How to protect your IP from clones
Last week we published a post by Dr Tom Phillips of the University of East Anglia summarizing the findings of his research on game clones and the relationship between indie developers and IP. His article is available HERE. This week we have asked Ms Arty Rajendra, Partner in IP law firm Rouse Legal and one of MCV's Top 100 Women in Games 2015, to share her expert advice on the steps you can take as a games studio to protect your IP. On to Ms Rajendra:
Tom Philips' article explains that indie developers are using self-regulation to combat game cloning, i.e. taking the moral high ground and publicly shaming cloners via social media. They are taking this unusual step because copyright law is regarded as ineffective. However, there are adverse publicity risks associated with playing out IP disputes in public. Furthermore, game cloning doesn't just affect indies - big companies are not immune and are often the first to be targeted. And while Tom Philips is right that current UK copyright case law provides little comfort unless any text, graphics, music and sound recordings have been copied, there are steps all developers can take to deter cloning or take action when it occurs. Here are the top tips:
1. File a trade mark application. If you have long-term plans for your game, register your game name, and other elements which make your game distinctive, as trade marks. Trade marks last indefinitely provided they are renewed every 10 years. You should then be able to stop cloners using the same name. Of course, cloners often pick names similar, but not identical, to the game being copied. If that's the case, you need to prove that the names are confusingly similar for there to be trade mark infringement. However, even if the names are not similar enough for gamers to be confused, you may be able to stop the use of a similar name if your game is well known and the clone's name takes unfair advantage of that. If you don't want to apply for a trade mark, use the ™ sign for any names which are being used to signify the origin of the game. These steps will act as a warning.
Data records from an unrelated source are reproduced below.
Lemma attentive_dropping calls cf :
  Z.of_nat (length calls) < 2 ^ 16 → dropping (outsider calls) (session_pool calls) cf → attentive calls cf.
Proof using Type.
  intros Hlen. induction 1 as [|cf l cf' Hr IH Hl Hst]; [apply attentive_start|].
  eapply attentive_step; [done|by eapply within_reachable|done..].
Qed.

(** C8: No answer is lost: in a session of at most 65535 calls, as long as neither the
    reader nor a [close] is dropped (commands and listeners may be), a [send_command]
    that fails was refused by a closed session, could not encode or write its frame, or
    saw its timer expire; [ReaderExited], the loss of the waker, never happens. *)
Theorem no_answer_lost calls cf k ty pl t e :
  Z.of_nat (length calls) < 2 ^ 16 → dropping (outsider calls) (session_pool calls) cf →
  calls !! k = Some (CSend ty pl t) →
  tasks cf !! S k = Some (Ret (RepResponse (Err e))) →
  (e = TransportClosed "session closed" ∧ closed (shared cf) = true) ∨
  (∃ tag, 1 ≤ tag < 2 ^ 16 ∧ write_failure ty tag pl e) ∨ e = TimedOut (describe_cmd ty).
Proof using Type.
  intros Hlen Hr Hk Ht.
  assert (e ≠ ReaderExited) as Hne.
  { pose proof (attentive_dropping calls cf Hlen Hr _ _ Ht) as Ha. unfold attentive_task in Ha.
    simpl in Ha. rewrite Hk in Ha.
    destruct Ha as (ph & Hph & _). inversion Hph as [a Ha| | | | | | |]. intros ->. by apply Ha. }
  apply within_reachable in Hr.
  pose proof (finished_call _ _ _ _ _ Hr Hk Ht) as [_ Hs]. simpl in Hs. rewrite Hk in Hs.
  destruct Hs as [(? & ? & _)|(w & tag & _ & ? & [?|[?|?]])]; [left; by simplify_eq|eauto|done|auto].
Qed.
End pool.

(** A PING is dropped while it waits; the timer of the next one expires. *)
Definition one_dropped : list (label sessE Sess) :=
  runs 1 8 ++ [Cancel 1] ++ runs 2 8 ++ expires 2 ++ runs 2 2.

Lemma no_answer_lost_witness :
  let cf := after one_dropped (session_pool two_calls) in
  (TimedOut "GET_INFO" = TransportClosed "session closed" ∧ closed (shared cf) = true) ∨
  (∃ tag, 1 ≤ tag < 2 ^ 16 ∧ write_failure 2 tag [] (TimedOut "GET_INFO")) ∨
  TimedOut "GET_INFO" = TimedOut (describe_cmd 2).
Proof.
  apply (no_answer_lost two_calls (after one_dropped (session_pool two_calls)) 1 2 [] 2000
           (TimedOut "GET_INFO"));
    [done|by apply after_within|done|vm_compute; reflexivity].
Defined.

(** The condition is needed: [close] aborts the reader at whichever [await] it is.  Here
    it has taken the entry of a TX at its intermediate OK and waits for the lock to put it
    back: [close] finds an empty map, the entry is dropped with the reader, and the TX
    fails with [ReaderExited] instead of the notice of [close]. *)
Theorem abort_drops_waker :
  ∃ cf, reachable (session_pool [CSend TYPE_TX [x00] 2000; CClose]) cf ∧
    tasks cf !! 2%nat = Some (Ret RepDone) ∧ reader_aborted (shared cf) = true ∧
    tasks cf !! 1%nat = Some (Ret (RepResponse (Err ReaderExited))).
Proof.
  exists (after (runs 1 8 ++ runs 0 2 ++ reads [x80; x01] ++ runs 0 1 ++ runs 2 4 ++ [Cancel 0] ++ runs 1 2)
            (session_pool [CSend TYPE_TX [x00] 2000; CClose])).
  split_and!; [apply after_reachable|vm_compute; reflexivity..].
Qed.
(* ===== verification/DongleSpec.v ===== *)
(** * Correctness of the dongle's operations

    Each operation of [Dongle.v] run against every device ([Env]): transmit with
    retries, recovery of the configuration, reception, closing, and the keepalive
    task. *)

From S2P Require Import Prelude Runtime Errors Protocol Retry Session Dongle.
Local Open Scope Z_scope.

Section spec.
Context `{Wire} (env : Env) (response_debug : SessionResponse → string).
Let ev {A} (n : nat) (p : prog dongE A) (s : Dng) := eval (dng_do env) n p s.

(** The two lines every operation starts with. *)
Lemma eval_open {A} n (q : prog dongE (ClientResult A)) s :
  eval (dng_do env) n (do? check_open; q) s =
  if d_closed s then Done (Err (TransportClosed "dongle closed")) s else eval (dng_do env) n q s.
Proof using Type. rewrite eval_try_bind. simpl. by destruct (d_closed s). Qed.

Lemma eval_mark {A} n (q : prog dongE A) s :
  eval (dng_do env) n (mark_write ;; q) s = eval (dng_do env) n q (dng_mark s).
Proof using Type. done. Qed.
2. Think about designs. Register your app icon or other clever graphic elements, such as game characters, as designs. European designs take around four weeks and cost about £250 to register (excluding legal fees) and last for 25 years. You can wait for up to 12 months after you make your design public before you apply to register, so you can wait to see if the game is successful first - but see below about delay. If the cloned product uses a design which produces the same overall impression as your registration, that should amount to infringement. Get advice on what designs to register to give you the broadest protection.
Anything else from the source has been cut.